Entity View Interfaces are ready for use. They will be used to build CUBA views, so this concept do not break existing codebase and you can use old XML-defined views as well as Entity Views.
The main idea is to hide manipulations with Entity Views by adding new methods to DataManager, so a developer don't think about it.
CUBA's DataManager was extended to support Entity View Interface in the following way:
public interface ViewSupportDataManager extends DataManager {
<E extends Entity<K>, V extends BaseEntityView<E>, K> V reload(E entity, Class<V> viewInterface);
<E extends Entity<K>, V extends BaseEntityView<E>, K> ViewsSupportFluentLoader<E, V, K> loadWithView(Class<V> entityView);
<V extends BaseEntityView> V create(Class<V> viewInterface);
<E extends Entity, V extends BaseEntityView<E>> V commit(V entityView);
<E extends Entity, V extends BaseEntityView<E>, K extends BaseEntityView<E>> K commit(V entityView, Class<K> targetView);
}
Its implementation ViewsSupportDataManagerBean
extends CUBA's DataManagerBean
class and uses its data
manipulation methods internally. Also there is a custom FluentLoader
implementation named ViewsSupportFluentLoader
that adds an Entity Views support.
Internally, these classes use com.haulmont.cuba.core.views.scan.ViewsConfiguration
to get CUBA
views by Entity View Interface definition. We generate CUBA views when the application context is initialized, that's why
the ViewsConfiguration
class implements ApplicationListener
. CUBA views creation is implemented in a recursive manner and we
perform checks for cyclic references. If there is a cyclic reference in the Entity Views hierarchy, the application fails
on a Spring context initialization phase.
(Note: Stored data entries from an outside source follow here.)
(** C8: [vmalloc] on a process whose page tables cover the range and whose frame
  stack holds enough frames returns the end of the process's last region; the
  frames are popped in order and page [i] of the region translates to the [i]-th,
  with bit 12 set when the memory type uses the PAT bit;
  it maps one page more than the marker it records; the marker list, the cache
  and the frame stack stay well formed. *)
Theorem vmalloc_maps fuel bytes type flags s l n L stk b cap rest fs leaf :
vmalloc_ready s l n L stk b cap (rest ++ reverse fs) leaf →
(S (length l) < fuel)%nat → Z.of_nat (length fs) = request_pages bytes + 1 →
Z.of_nat (length fs) <= 2 ^ 20 →
Forall (λ f, f mod 0x1000 = 0 ∧ 0 <= f < 2 ^ 52) fs →
let virt := VMARKER_END (mn_base n) (mn_pages n) in
let space := load 8 (memory s) (current s + 64) in
virt mod 0x1000 = 0 ∧ virt + 0x1000 * Z.of_nat (length fs) <= 2 ^ 64 →
range_tables (memory s) space virt (Z.of_nat (length fs)) →
wp (vmalloc_ fuel bytes type flags) (λ r s', r = virt ∧
  (∀ i f, fs !! i = Some f → virtToPhysInt space (virt + 0x1000 * Z.of_nat i) s' = Ok (pat_frame (formFlags flags) f) s') ∧
  dstack_rep (memory s') stk b cap rest ∧
  ∃ mk, mchain (memory s') (l ++ [n; marker_for bytes n mk]) ∧ cache_inv s' (mk :: L)) s.
Proof.
intros R Hf Hlen H20 Hfs virt space [Vm Vb] Hrt.
pose proof R as [Ht Hh Hc _ _ (_ & Hsz & _) Hhm [Hg Hst] Htree Hap Hsap Hslot]. fold space in Htree, Hslot.
assert (0 <= virt) as Hv0 by apply u64_range.
assert (mnext (l ++ [n]) ≠ 0) as Hh0.
{ destruct l as [|c l]; simpl in *; destruct Hc as ((? & _) & _); lia. }
unfold vmalloc_, getCurrentTask, getPerCPUInfo, scheduler_at. wp_steps.
change (load 8 (memory s) (globals s g_scheduler + 40 * globals s g_gs + 24)) with (current s).
rewrite (eqb_false _ _ Ht). wp_steps. rewrite Hh, (eqb_false _ _ Hh0). wp_step.
eapply wp_mono; [by eapply allocMarker_ready|]. intros mk s2 (Hg2 & Hmk & Hc2 & HI2 & Har & Hk).
pose proof (mchain_app_inv (memory s2) (l ++ [n]) (marker_for bytes n mk) []) as Hb.
rewrite <- app_assoc in Hb. destruct (Hb Hc2) as (_ & Hbase & _). clear Hb.
cbn [marker_for mn_addr mn_base] in Hbase. fold virt in Hbase.
rewrite eqb_false by lia. wp_step. wp_step. rewrite Hbase. wp_step.
assert (same_on (walk_byte (memory s) space) (memory s) (memory s2)) as Hw.
{ intros a Ha. apply Hk. right. by right. }
destruct (walk_ext _ _ _ Hw) as [Hsame _].
assert (load 8 (memory s2) (current s + 64) = space) as Espace.
{ eapply same_on_load; [exact Hk|]. intros i Hi. right. left. lia. }
assert (∀ a, walk_byte (memory s2) space a → walk_byte (memory s) space a) as Hwb.
{ intros a (x & Hx & Hxa). exists x. split; [by apply (walk_object_same _ _ _ _ Hsame)|done]. }
destruct fuel as [|fuel]; [lia|]. rewrite <- Hlen. apply (range_tables_same _ _ _ _ _ Hsame) in Hrt as [Hrt1 Hrt2].
eapply wp_mono.
{ apply (back_pages_ok (memory s2) (globals s2) (current s) space stk b cap virt (formFlags flags) rest fs leaf); try done.
  - by rewrite Hg2.
  - intros a Ha. split; [intros Hd; by apply (Hsap a Hd); left|]. intros Hx. by apply (Hslot a Ha), Hwb.
  - intros a Ha Hx. apply (Hsap a Ha). right. by apply Hwb.
  - by eapply tree_ok_same.
  - eapply dstack_rep_ext; [|exact Hst]. intros a Ha. apply Hk. by left. }
intros [] s3 [_ Hmap Hrep]. apply wp_ret. split; [done|].
assert (∀ a, co_arena a ∨ marker_byte (l ++ [n]) a → mbyte (memory s3) a = mbyte (memory s2) a) as Hkeep.
{ intros a Ha. apply (mt_frame _ _ _ _ _ _ _ _ Hmap). split.
  - intros Hd. destruct (Hap a ltac:(by left)). tauto.
  - intros i x _ Hx Hxa. destruct (Hap a); [|tauto]. right. right. apply Hwb. exists x. split; [right; by eexists|done]. }
split_and!.
- intros i f Hi. rewrite virtToPhysInt_translate, (mt_pages _ _ _ _ _ _ _ _ Hmap).
  + unfold frame_of. by rewrite Nat2Z.id, Hi.
  + apply lookup_lt_Some in Hi. lia.
- rewrite Nat2Z.id, drop_all in Hrep. cbn in Hrep. by rewrite app_nil_r in Hrep.
- exists mk. split.
  + eapply mchain_ext; [|exact Hc2]. intros a (c & Hcl & Ha). apply Hkeep.
    rewrite elem_of_app, !elem_of_cons in Hcl. destruct Hcl as [Hcl|[->|[->|Hcl]]].
    * right. exists c. rewrite elem_of_app. tauto.
    * right. exists n. rewrite elem_of_app, elem_of_cons. tauto.
    * left. by apply Har.
    * by apply not_elem_of_nil in Hcl.
  + apply (cache_frame s2); [done|]. intros a [Ha _]. apply Hkeep. by left.
Qed.
End vmalloc.

(** ** Witness: three pages, with the slab allocator of kcache.c *)

Section witness.
#[local] Instance no_heap : HeapOps :=
  {| kmalloc _ := mret 0; kmallocAligned _ := mret 0; kfree _ := mret tt; krealloc _ _ := mret 0 |}.
#[local] Instance no_phys : PhysOps := {| allocPhys _ _ _ := mret (0xFFF, 0); freeNPhys _ _ := mret tt |}.
#[local] Instance no_vmphys : VmemPhysOps := {| vmallocPhys _ _ _ _ := mret 0 |}.
#[local] Instance no_vmem : VmemOps := {| vmalloc _ _ _ := mret 0; vmFree _ := mret tt |}.
#[local] Instance syms_zero : KernelSyms :=
  {| sym_kspace := 0; sym_heapEnd := 0; sym_ftask := 0; sym_fschedule := 0;
     sym_internalkcacheCache := 0; sym_kcName := 0; sym_slabConstructor := 0;
     sym_slabDestructor := 0 |}.

(** The slab [createVMarkerCache] carves: 128 markers in a page. *)
Definition marker_slab : slab := Slab 0x10100 0x10200 0x20000 128 0.
#[local] Instance real_cache : CacheOps := kcache_ops 5.
#[local] Instance real_laws : CacheLaws :=
  kcache_laws 5 0x10000 32 [marker_slab] ltac:(lia) ltac:(simpl; lia).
Class that performes Entity to Entity View instance conversion is com.haulmont.cuba.core.views.factory.EntityViewWrapper
. You need to use
its wrap()
method to wrap Entity into view. The method creates proxy for an Entity View Interface. The proxy processes all
Entity View's method invocations using com.haulmont.cuba.core.views.factory.EntityViewWrapper.ViewInterfaceInvocationHandler
class. The handler
tries to find a proper method in the following order:
- Methods defined in
BaseEntityView
interface. - Methods defined in the entity that is wrapped into the view.
- Default interface methods defined in the Entity View Interface. If a method is not found we get runtime exception.
In most of the cases you won't need neither ViewsConfiguration
nor EntityViewWrapper
, but you can do if needed.
If you need to apply a different view to an entity BaseEntityView
provides transform()
method that reloads the entity from the
database (if needed) with another view losing all changes that were made previously.
//...
SampleMinimalView sampleMinimalView = dataManager.loadWithView(SampleMinimalView.class)
.query("select e from playground$SampleEntity e where e.name = :name")
.parameter("name", "Data2")
.list()
.get(0);
SampleWithParentView sampleWithParent = sampleMinimalView.transform(SampleWithParentView.class);
//...
Entity View Interfaces is a new feature of the platfor which is backward-compatible with existing programming model, but adds strong typing to entity manipulation processes and prevents developers from accessing unfetched attributes.